Forderungen von US-Behörden
Am 8. August 2013 wurde Lavabit geschlossen und die Seite wurde durch eine Nachricht ersetzt, in der der Betreiber bedauert, seine Gründe für das Einstellen des Dienstes nicht darlegen zu dürfen. Er sammele Spenden, um am United States Court of Appeals for the Fourth Circuit – einem Bundesberufungsgericht – für seine ihm verfassungsgemäß zustehenden Rechte zu kämpfen.[7] Nachdem Edward Snowden, der Auslöser der Überwachungs- und Spionageaffäre 2013, den Dienst genutzt hatte, um während seines Aufenthalts im Transitbereich des Moskauer Flughafens ein Interview zu geben, erwirkte das FBI einen Durchsuchungsbeschluss sowie die Herausgabe aller SSL-Schlüssel, wodurch ein Zugriff auf sämtliche über Lavabit abgewickelte Kommunikation möglich gewesen wäre.[8] Das Unternehmen gab zunächst sämtliche Schlüssel als Ausdruck in Miniaturschrift (Schriftgröße 4pt) heraus, das Gericht ordnete dann aber eine Auslieferung in brauchbarer Form an. Bei Zuwiderhandlung wurde eine Strafe von 5.000 $ pro Tag angedroht.[8][9] Lavabit stellte daraufhin den Betrieb ein.[10][11][12]
Gleichzeitig warnte Levison davor, persönliche Daten irgendeinem Unternehmen mit physischer Präsenz in den Vereinigten Staaten anzuvertrauen. Außerdem habe er rechtliche Schritte veranlasst, um für die Wiedereröffnung von Lavabit zu kämpfen. Der Dienst hatte seinen Nutzern die verschlüsselte Speicherung der Mails auf seinen Servern und den Zugang zu den Nutzerdaten ausschließlich über deren Passwort zugesichert.[3] Durch die Schließung von Lavabit fiel ein wichtiger internationaler Anbieter für sichere E-Mail-Postfächer weg.

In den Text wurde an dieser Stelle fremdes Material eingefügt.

(** C9.  A falsy payload argument of [broadcast] (absent or undefined, null,
    0, the empty string, false) is replaced by [{}].  The call is
    [broadcast(channel, {})]: the message it publishes to the bus, when there
    is a bus, is the Broadcast message of the channel with payload [{}]; the
    messages it writes to the local subscribers are
    [{ data: { channel, payload: {} } }]; the 'broadcast' event it emits
    carries [{}]; and the value passed in is carried nowhere. *)
Theorem broadcast_replaces_falsy_payload (channel : string)
  (payload : option Broadcastable) t :
  truthy_arg payload = false ->
  let o := broadcast channel payload t in
  let message := {| data_channel := channel; data_payload := empty_object |} in
  let subscribers := findByChannel (manager t) channel in
  o = broadcast channel (Some empty_object) t
  /\ published (effects o)
     = match bus t with
       | Some _ => [(transportChannel t, MsgBroadcast channel empty_object)]
       | None => []
       end
  /\ written (effects o) = deliveries message (reached subscribers)
  /\ emitted (effects o)
     = match first_broken subscribers with
       | None => [OnBroadcast channel empty_object]
       | Some _ => []
       end
  /\ (all_open subscribers = true ->
      result o = Returned tt
      /\ broadcast_delivers channel empty_object t o)
  /\ Forall (fun e => carried_payload e = Some empty_object) (effects o)
  /\ (forall v, payload = Some v ->
       Forall (fun e => carried_payload e <> Some v) (effects o)).
Proof.
  intros Hfalsy o message subscribers.
  assert (Hsent : effective_payload payload = empty_object).
  { destruct payload as [v|]; simpl in *; [rewrite Hfalsy|]; reflexivity. }
  pose proof (broadcast_run channel payload t) as Hrun.
  cbv zeta in Hrun. rewrite Hsent in Hrun.
  fold o message subscribers in Hrun.
  assert (Hexact :
    published (effects o)
    = match bus t with
      | Some _ => [(transportChannel t, MsgBroadcast channel empty_object)]
      | None => []
      end
    /\ written (effects o) = deliveries message (reached subscribers)
    /\ emitted (effects o)
       = match first_broken subscribers with
         | None => [OnBroadcast channel empty_object]
         | Some _ => []
         end).
  { rewrite Hrun.
    destruct (first_broken subscribers) eqn:Hfb; cbn [effects];
      rewrite ?published_app, ?written_app, ?emitted_app,
        ?published_writes, ?written_writes, ?emitted_writes;
      rewrite ?(reached_no_broken _ Hfb);
      destruct (bus t); cbn; rewrite ?app_nil_r; repeat split. }
  destruct Hexact as (Hp & Hw & He).
  assert (Hall : Forall (fun e => carried_payload e = Some empty_object)
                        (effects o)).
  { rewrite Hrun.
    assert (Hwr : forall l,
      Forall (fun e : Effect Ctx => carried_payload e = Some empty_object)
             (writes message l)).
    { induction l; simpl; constructor; auto. }
    destruct (first_broken subscribers);
      cbn [effects]; repeat (apply Forall_app; split); auto;
      destruct (bus t); repeat constructor. }
  split; [|split; [exact Hp | split; [exact Hw | split; [exact He|]]]].
  - unfold o, broadcast. fold (effective_payload payload).
    rewrite Hsent. reflexivity.
  - split; [|split; [exact Hall|]].
    + intros Hopen. rewrite (first_broken_all_open _ Hopen) in Hrun, He.
      rewrite (reached_all_open _ Hopen) in Hw.
      split; [rewrite Hrun; reflexivity|].
      unfold broadcast_delivers. auto.
    + intros v -> . eapply Forall_impl; [|exact Hall].
      intros e He' Hv. rewrite He' in Hv. inversion Hv; subst.
      simpl in Hfalsy. discriminate.
Qed.
Definition read_string (lx : t) : outcome SyntaxError (string * t) :=
  let lx := advance lx in
  let start_pos := position lx in
  let lx := string_body (remaining lx) lx in
  match current_char lx with
  | None => Raise (UnterminatedString (line lx))
  | Some _ =>
      let value := PyStr.slice start_pos (position lx) (source lx) in
      Ok (value, advance lx)
  end.

Definition is_identifier_char (c : ascii) : bool :=
  PyStr.isalnum c || Ascii.eqb c "_".

Definition read_identifier (lx : t) : string * t :=
  let start_pos := position lx in
  let lx := advance_while (remaining lx) is_identifier_char lx in
  (PyStr.slice start_pos (position lx) (source lx), lx).

Definition str1 (c : ascii) : string := String c EmptyString.

Definition is_operator_start (c : ascii) : bool := PyStr.char_in c "+-=!><&|".

Definition is_delimiter (c : ascii) : bool :=
  PyStr.char_in c "*/(){};" || Ascii.eqb c PyStr.newline.

Definition not_newline (c : ascii) : bool := negb (Ascii.eqb c PyStr.newline).

(** One round of the loop of [tokenize]: [false] for [break], [true] when
    the loop goes on to test its condition again. *)
Definition tokenize_body (lx : t) : outcome SyntaxError (bool * t) :=
  let lx := skip_whitespace lx in
  match current_char lx with
  | None => Ok (false, lx)
  | Some char =>
      if Ascii.eqb char "/" && bool_decide (peek_char lx 1 = Some "/"%char)
      then Ok (true, advance_while (remaining lx) not_newline lx)
      else
        let line := line lx in
        let column := column lx in
        if Ascii.eqb char PyStr.newline then
          Ok (true, advance (append (Token.mk NEWLINE (str1 char) line column) lx))
        else if PyStr.isdigit char then
          let '(value, lx) := read_number lx in
          Ok (true, append (Token.mk NUMBER value line column) lx)
        else if Ascii.eqb char PyStr.dquote then
          '(value, lx) ← read_string lx;
          Ok (true, append (Token.mk STRING value line column) lx)
        else if PyStr.isalpha char || Ascii.eqb char "_" then
          let '(value, lx) := read_identifier lx in
          let token_type := default IDENTIFIER (keywords value) in
          Ok (true, append (Token.mk token_type value line column) lx)
        else if is_operator_start char then
          let two_char :=
            match peek_char lx 1 with
            | Some next_char => String char (str1 next_char)
            | None => str1 char
            end in
          match operators two_char with
          | Some ty =>
              Ok (true, advance (advance (append (Token.mk ty two_char line column) lx)))
          | None =>
              match operators (str1 char) with
              | Some ty =>
                  Ok (true, advance (append (Token.mk ty (str1 char) line column) lx))
              | None => Raise (UnknownCharacter char line column)
              end
          end
        else if is_delimiter char then
          let token_type :=
            if Ascii.eqb char "(" then Some LPAREN
            else if Ascii.eqb char ")" then Some RPAREN
            else if Ascii.eqb char "{" then Some LBRACE
            else if Ascii.eqb char "}" then Some RBRACE
            else if Ascii.eqb char ";" then Some SEMICOLON
            else operators (str1 char) in
          match token_type with
          | Some ty => Ok (true, advance (append (Token.mk ty (str1 char) line column) lx))
          | None => Ok (true, advance lx)
          end
        else Raise (UnknownCharacter char line column)
  end.

(** [while self.position < len(self.source): ...] *)
Fixpoint tokenize_loop (fuel : nat) (lx : t) : outcome SyntaxError t :=
  if (position lx <? len lx)%nat then
    match fuel with
    | O => OutOfFuel
    | S fuel' =>
        '(continue, lx) ← tokenize_body lx;
        if continue : bool then tokenize_loop fuel' lx else Ok lx
    end
  else Ok lx.

(** [Lexer(source_code).tokenize()] *)
Definition tokenize (source_code : string) : outcome SyntaxError (list Token.t) :=
  lx ← tokenize_loop (String.length source_code) (init source_code);
  Ok (tokens lx ++ [Token.mk EOF EmptyString (line lx) (column lx)]).

End Lexer.

(** ** ast_nodes.py *)

Inductive Expression : Type :=
| NumberLiteral (value : PyFloat.float)
| StringLiteral (value : string)
| Identifier (name : string)
| BinaryOperation (left : Expression) (operator : string) (right : Expression)
| UnaryOperation (operator : string) (operand : Expression).

#[local] Unset Elimination Schemes.
Inductive Statement : Type :=
| AssignmentStatement (target : string) (operator : string) (value : Expression)
| PrintStatement (expression : Expression)
| ScanStatement (target : string)
| WhileStatement (condition : Expression) (body : list Statement)
| IfStatement (condition : Expression) (then_body : list Statement)
    (else_body : option (list Statement)).
#[local] Set Elimination Schemes.

Inductive Program : Type :=
| Build_Program (statements : list Statement).

Definition statements (p : Program) : list Statement :=
  match p with Build_Program l => l end.

(** ** parser.py *)

(** What the parser raises: its own [ParseError]s, with the values their
    messages are formatted from, the [ValueError] of [float] on a number
    token that is no number, and the [IndexError] of [self.tokens[-1]] on an
    empty token list. *)
Inductive ParserException : Type :=
| ExpectedToken (expected got : TokenType) (line : nat)
| UnexpectedToken (got : TokenType) (line : nat)
| ExpectedAssignmentOperator (line : nat)
| ValueError (text : string)
| IndexError.

Module Parser.

Record t : Type := mk { tokens : list Token.t; position : nat }.

Abbreviation M A := (outcome ParserException (A * t)%type).

(** [current_token] on a token list that is not empty; [parse] turns the
    empty one away, where Python raises on the first call. *)
Definition current_token (p : t) : Token.t :=
  let eof := List.last (tokens p) (Token.mk EOF EmptyString 0 0) in
  nth (position p) (tokens p) eof.

Definition advance (p : t) : t :=
  if (position p <? length (tokens p) - 1)%nat
  then mk (tokens p) (S (position p))
  else p.

Definition match_ (p : t) (token_types : list TokenType) : bool :=
  bool_decide (Token.type (current_token p) ∈ token_types).

Definition consume (token_type : TokenType) (p : t) : M Token.t :=
  if decide (Token.type (current_token p) = token_type)
  then Ok (current_token p, advance p)
  else Raise (ExpectedToken token_type (Token.type (current_token p))
                (Token.line (current_token p))).

(** [while self.match(NEWLINE): self.advance()]: [advance] stops at the
    last token, so the loop runs for ever on a list that ends in a NEWLINE;
    within [length tokens] rounds it has either left or reached that token. *)
Fixpoint skip_newlines_loop (fuel : nat) (p : t) : M unit :=
  if match_ p [NEWLINE] then
    match fuel with
    | O => OutOfFuel
    | S fuel' => skip_newlines_loop fuel' (advance p)
    end
  else Ok (tt, p).

Definition skip_newlines (p : t) : M unit :=
  skip_newlines_loop (length (tokens p)) p.

(** *** Expressions.  Each level takes the parser of the level it calls;
    [parse_expression] closes the recursion. *)

Section Expressions.
Variable parse_expression : t -> M Expression.

Definition parse_primary (p : t) : M Expression :=
  if match_ p [NUMBER] then
    match PyFloat.of_string (Token.value (current_token p)) with
    | Some value => Ok (NumberLiteral value, advance p)
    | None => Raise (ValueError (Token.value (current_token p)))
    end
  else if match_ p [STRING] then
    Ok (StringLiteral (Token.value (current_token p)), advance p)
  else if match_ p [IDENTIFIER] then
    Ok (Identifier (Token.value (current_token p)), advance p)
  else if match_ p [LPAREN] then
    '(expr, p) ← parse_expression (advance p);
    '(_, p) ← consume RPAREN p;
    Ok (expr, p)
  else Raise (UnexpectedToken (Token.type (current_token p))
                (Token.line (current_token p))).

Fixpoint parse_unary_rec (fuel : nat) (p : t) : M Expression :=
  if match_ p [NOT; MINUS] then
    match fuel with
    | O => OutOfFuel
    | S fuel' =>
        let operator := Token.value (current_token p) in
        '(operand, p) ← parse_unary_rec fuel' (advance p);
        Ok (UnaryOperation operator operand, p)
    end
  else parse_primary p.

Definition parse_unary (p : t) : M Expression :=
  parse_unary_rec (length (tokens p)) p.

(** The loop shared by the binary levels:
    [while self.match(...): operator; advance; right = sub(); expr = BinaryOperation(...)]. *)
Fixpoint binary_loop (token_types : list TokenType) (sub : t -> M Expression)
    (fuel : nat) (expr : Expression) (p : t) : M Expression :=
  if match_ p token_types then
    match fuel with
    | O => OutOfFuel
    | S fuel' =>
        let operator := Token.value (current_token p) in
        '(rhs, p) ← sub (advance p);
        binary_loop token_types sub fuel' (BinaryOperation expr operator rhs) p
    end
  else Ok (expr, p).

Definition binary_level (token_types : list TokenType) (sub : t -> M Expression)
    (p : t) : M Expression :=
  '(expr, p) ← sub p;
  binary_loop token_types sub (length (tokens p)) expr p.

Im März 2016 wurde durch eine versehentliche Veröffentlichung entsprechender Gerichtsdokumente in ungeschwärzter Form durch die US-Regierung auch offiziell bekannt, dass das damalige massive Vorgehen der US-Regierung gegen Lavabit im Jahr 2013 darin begründet war, dass die US-Regierung Zugriff auf Edward Snowdens verschlüsselte E-Mail-Kommunikation erzwingen wollte.[13]
Kooperationsbereitschaft mit dem FBI
Aus den Gerichtsunterlagen von Lavabit wurde bekannt, dass Ladar Levison einer Kooperation mit dem FBI nicht grundsätzlich ablehnend gegenüberstand. Gegen eine Zahlung von 2000 US-Dollar wollte er ein Programm für das Auslesen von Daten schreiben und für weitere 1500 US-Dollar diese in den folgenden drei Monaten an das FBI übermitteln, um keinen National Security Letter zu bekommen.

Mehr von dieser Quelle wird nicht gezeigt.